Time to Sew a Simple Embroidery Design
Backstitch, split stitch, stem stitch, or a simple running stitch, are all appropriate stitch options for words or an outline on your design. I am using the backstitch for my entire project.
To Make the Backstitch:
- Bring your threaded needle through the fabric from the wrong side to the right side about ⅛ inch from the starting place on your line, inward on your drawn line.
- Backtrack to the beginning point of your design and put the needle through to the wrong side and come up ⅛ inch ahead of your first stitch.
Each time you make a stitch, you will be “filling in a gap” left from the previous stitch.
Embroidering the Words
I started on the left and I worked towards the right, but if you are left-handed, you may feel more comfortable starting on the right.
First, I fastened my thread using the method above, making the running stitch go the whole way to the end of the design. Then I made an additional running stitch so that I could start my backstitch about ⅛ inch from the end.
From there, I inserted my needle through the right side of my fabric and brought it back out about ⅛ inch beyond the thread. Then, pulled my thread until it was completely through the fabric.
Progress gets a little tricky when moving from letter to letter and word to word. But, when you finish sewing the last letter in a word, bring your needle back up through the fabric ⅛ inch along the line of the next word.

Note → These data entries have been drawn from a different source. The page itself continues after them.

(** ** Rust's [Ord]

    [Ord] is the trait's comparison function, [OrdLaws] what an implementation
    of the trait promises (a total order whose [Equal] is equality). *)

Class Ord (T : Type) := cmp : T → T → comparison.

Class OrdLaws (T : Type) `{Ord T} : Prop := {
  cmp_eq (a b : T) : cmp a b = Eq ↔ a = b;
  cmp_opp (a b : T) : cmp b a = CompOpp (cmp a b);
  cmp_lt_trans (a b c : T) : cmp a b = Lt → cmp b c = Lt → cmp a c = Lt;
}.

Declare Scope ord_scope.
Delimit Scope ord_scope with ord.

Definition ord_lt {T} `{Ord T} (a b : T) : Prop := cmp a b = Lt.
Definition ord_le {T} `{Ord T} (a b : T) : Prop := cmp a b ≠ Gt.
Definition ord_ltb {T} `{Ord T} (a b : T) : bool :=
  match cmp a b with Lt => true | _ => false end.
Definition ord_leb {T} `{Ord T} (a b : T) : bool :=
  match cmp a b with Gt => false | _ => true end.
Definition ord_eqb {T} `{Ord T} (a b : T) : bool :=
  match cmp a b with Eq => true | _ => false end.

(** [std::cmp::max] returns its second argument on a tie, [min] its first. *)
Definition ord_max {T} `{Ord T} (a b : T) : T := if ord_ltb b a then a else b.
Definition ord_min {T} `{Ord T} (a b : T) : T := if ord_ltb b a then b else a.

Arguments ord_lt : simpl never.
Arguments ord_le : simpl never.
Arguments ord_ltb : simpl never.
Arguments ord_leb : simpl never.
Arguments ord_eqb : simpl never.

Infix "≺" := ord_lt (at level 70, no associativity) : ord_scope.
Infix "≼" := ord_le (at level 70, no associativity) : ord_scope.
Open Scope ord_scope.

Section ord_lemmas.
  Context {T : Type} `{OrdLaws T}.
  Implicit Types a b c : T.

In this way, you will still be “filling the gap” as you start the next word.
The Back of Your Simple Embroidery Design
You could could get your needle stuck in knots and hanging threads on the back side that would pull on your lovely stitches on the right side. To prevent tangling from happening, make sure you pull your thread all the way through as you sew.
Additionally, ending your thread neatly is really important. On the wrong side, push your needle through a stitch and pull the thread all the way through. Repeat that for a total of two times. Cut the thread about ⅛ inch from the fabric.

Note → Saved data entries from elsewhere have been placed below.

Lemma cmp_bound_trans a b c start :
  cmp_bound a b start = Lt → cmp_bound b c start = Lt → cmp_bound a c start = Lt.
Proof.
  destruct a as [a|a|], b as [b|b|], c as [c|c|]; simpl; try (destruct start; done);
    repeat match goal with |- context [cmp ?x ?y] => destruct (cmp x y) eqn:? end;
    destruct start; try done; intros _ _; exfalso; ord.
Qed.
End ranges.

(** [StartBound] and [EndBound]: wrappers that differ only in their order. *)
Record StartBound (T : Type) := mkStart { start_inner : Bound T }.
Record EndBound (T : Type) := mkEnd { end_inner : Bound T }.
Arguments mkStart {T} _.
Arguments mkEnd {T} _.
Arguments start_inner {T} _.
Arguments end_inner {T} _.

Global Instance StartBound_ord {T} `{Ord T} : Ord (StartBound T) :=
  λ a b, cmp_bound (start_inner a) (start_inner b) true.
Global Instance EndBound_ord {T} `{Ord T} : Ord (EndBound T) :=
  λ a b, cmp_bound (end_inner a) (end_inner b) false.

Global Instance StartBound_ord_laws {T} `{OrdLaws T} : OrdLaws (StartBound T).
Proof.
  split; unfold cmp, StartBound_ord.
  - intros [a] [b]. rewrite cmp_bound_eq. naive_solver.
  - intros. apply cmp_bound_opp.
  - intros a b c. apply cmp_bound_trans.
Qed.

Global Instance EndBound_ord_laws {T} `{OrdLaws T} : OrdLaws (EndBound T).
Proof.
  split; unfold cmp, EndBound_ord.
  - intros [a] [b]. rewrite cmp_bound_eq. naive_solver.
  - intros. apply cmp_bound_opp.
  - intros a b c. apply cmp_bound_trans.
Qed.

Record ComparableRange (T : Type) := mkRange {
  range_start : StartBound T;
  range_end : EndBound T;
}.
Arguments mkRange {T} _ _.
Arguments range_start {T} _.
Arguments range_end {T} _.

Another way to keep your embroidery neat is to avoid carrying a thread to another part of your design. Start a new length of thread, the extra work pays off because the right side of your sewing will look better.
Embroidering the Teapot
Outlining the teapot is quite a bit easier since it is just one continuous line. I started my stitching with the knot on the right side, running stitch, and then cutting off the knot.

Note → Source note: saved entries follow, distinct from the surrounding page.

(* ===== verification/Keyspace.v ===== *)
(** * Partitioned key spaces and block index keys ([partitioned_keyspace.rs], [utils.rs])

    An SST's block index and a sorted run are both key spaces split into
    partitions, each known only by a lower bound of its keys.  This file models
    the binary searches that map keys and key ranges to partitions, and the
    function that computes the lower bound the SST writer stores per block. *)

From S2P Require Export Types KeyRange.

(** The trait: what a key space offers to the searches. *)
Class RangePartitionedKeySpace (T : Type) := {
  partitions : T → nat;
  partition_first_key : T → nat → result bytes;
}.

(** What an implementation promises: its first keys, in ascending order.  An
    index past the last partition panics, as the slices behind it do. *)
Class KeySpaceOf {T} `{RangePartitionedKeySpace T} (t : T) (ks : list bytes) : Prop := {
  keyspace_partitions : partitions t = length ks;
  keyspace_first_key i : partition_first_key t i = index ks i;
  keyspace_sorted i j a b : i ≤ j → ks !! i = Some a → ks !! j = Some b → a ≼ b;
}.

(** The slice of first keys itself is a key space. *)
Global Instance list_keyspace : RangePartitionedKeySpace (list bytes) := {
  partitions := length;
  partition_first_key := index;
}.

Section searches.
  Context {T : Type} `{RangePartitionedKeySpace T}.

(** The [while low <= high] loop of [partition_point]. *)
Fixpoint partition_point_loop (fuel : nat) (t : T) (pred : bytes → bool)
    (low high part_point : nat) : result nat :=
  match fuel with
  | O => OutOfFuel
  | S fuel =>
      if decide (low ≤ high) then
        let mid := low + (high - low) / 2 in
        mid_part_first_key ← partition_first_key t mid;
        if pred mid_part_first_key then
          partition_point_loop fuel t pred (mid + 1) high (mid + 1)
        else if decide (low < mid) then
          partition_point_loop fuel t pred low (mid - 1) part_point
        else mret part_point
      else mret part_point
  end.

(** [partition_point]; one more unit of fuel than there are partitions. *)
Definition partition_point (t : T) (pred : bytes → bool) : result nat :=
  if decide (partitions t = 0) then mret 0
  else partition_point_loop (S (partitions t)) t pred 0 (partitions t - 1) 0.

(** [first_partition_including_key] *)
Definition first_partition_including_key (t : T) (k : bytes) : result (option nat) :=
  part_point ← partition_point t (λ first_key, ord_ltb first_key k);
  if decide (0 < part_point) then mret (Some (part_point - 1))
  else
    first ← partition_first_key t 0;
    if decide (first = k) then mret (Some 0) else mret None.

(** [first_partition_including_or_after_key] *)
Definition first_partition_including_or_after_key (t : T) (k : bytes) : result nat :=
  o ← first_partition_including_key t k;
  mret (default 0 o).

(** [last_partition_including_key] *)
Definition last_partition_including_key (t : T) (k : bytes) : result (option nat) :=
  part_point ← partition_point t (λ first_key, ord_leb first_key k);
  if decide (part_point = 0) then mret None else mret (Some (part_point - 1)).

(** [partitions_covering_bounds] *)
Definition partitions_covering_bounds (t : T) (s e : Bound bytes) : result (nat * nat) :=
  start_idx ← match s with
              | Included k | Excluded k => first_partition_including_or_after_key t k
              | Unbounded => mret 0
              end;
  end_idx_exclusive ←
    match e with
    | Included k =>
        o ← last_partition_including_key t k;
        mret (default start_idx ((λ p, p + 1) <$> o))
    | Excluded k =>
        o ← last_partition_including_key t k;
        match o with
        | None => mret start_idx
        | Some p =>
            first ← partition_first_key t p;
            if decide (k = first) then mret p else mret (p + 1)
        end
    | Unbounded => mret (partitions t)
    end;
  mret (start_idx, end_idx_exclusive).

(** The [while] loop of [partitions_covering_key]. *)
Fixpoint step_back_equal (t : T) (k : bytes) (first_equal : nat) : result nat :=
  match first_equal with
  | O => mret 0
  | S p =>
      first ← partition_first_key t p;
      if decide (first = k) then step_back_equal t k p else mret first_equal
  end.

In this above photo, I am starting a new length of thread on my teapot.
When all my embroidery stitching was complete, using my water-soluble pen, I remarked the lines that were outlining the words and teapot. These were the first marks I made above in the section about transferring your design.
I removed my project from the embroidery hoop and pressed out the creases with my iron.
Then, I trimmed away extra fabric, but left the blue line plus about ¾ inch more than that on the edges.
Finally, I folded along the blue lines, which became the edges of my embroidered sign.
I pressed the edges very flat with my iron, making sure all the edges were evenly sized.
Hooray! It is ready to embellish something really special!
I’ve used my Tea Cozy sign for my latest teapot cozy!
Have fun making this embroidery design. I hope you find it relaxing and rewarding. Please let me know in the comments if you make this embroidered sign and how you like it!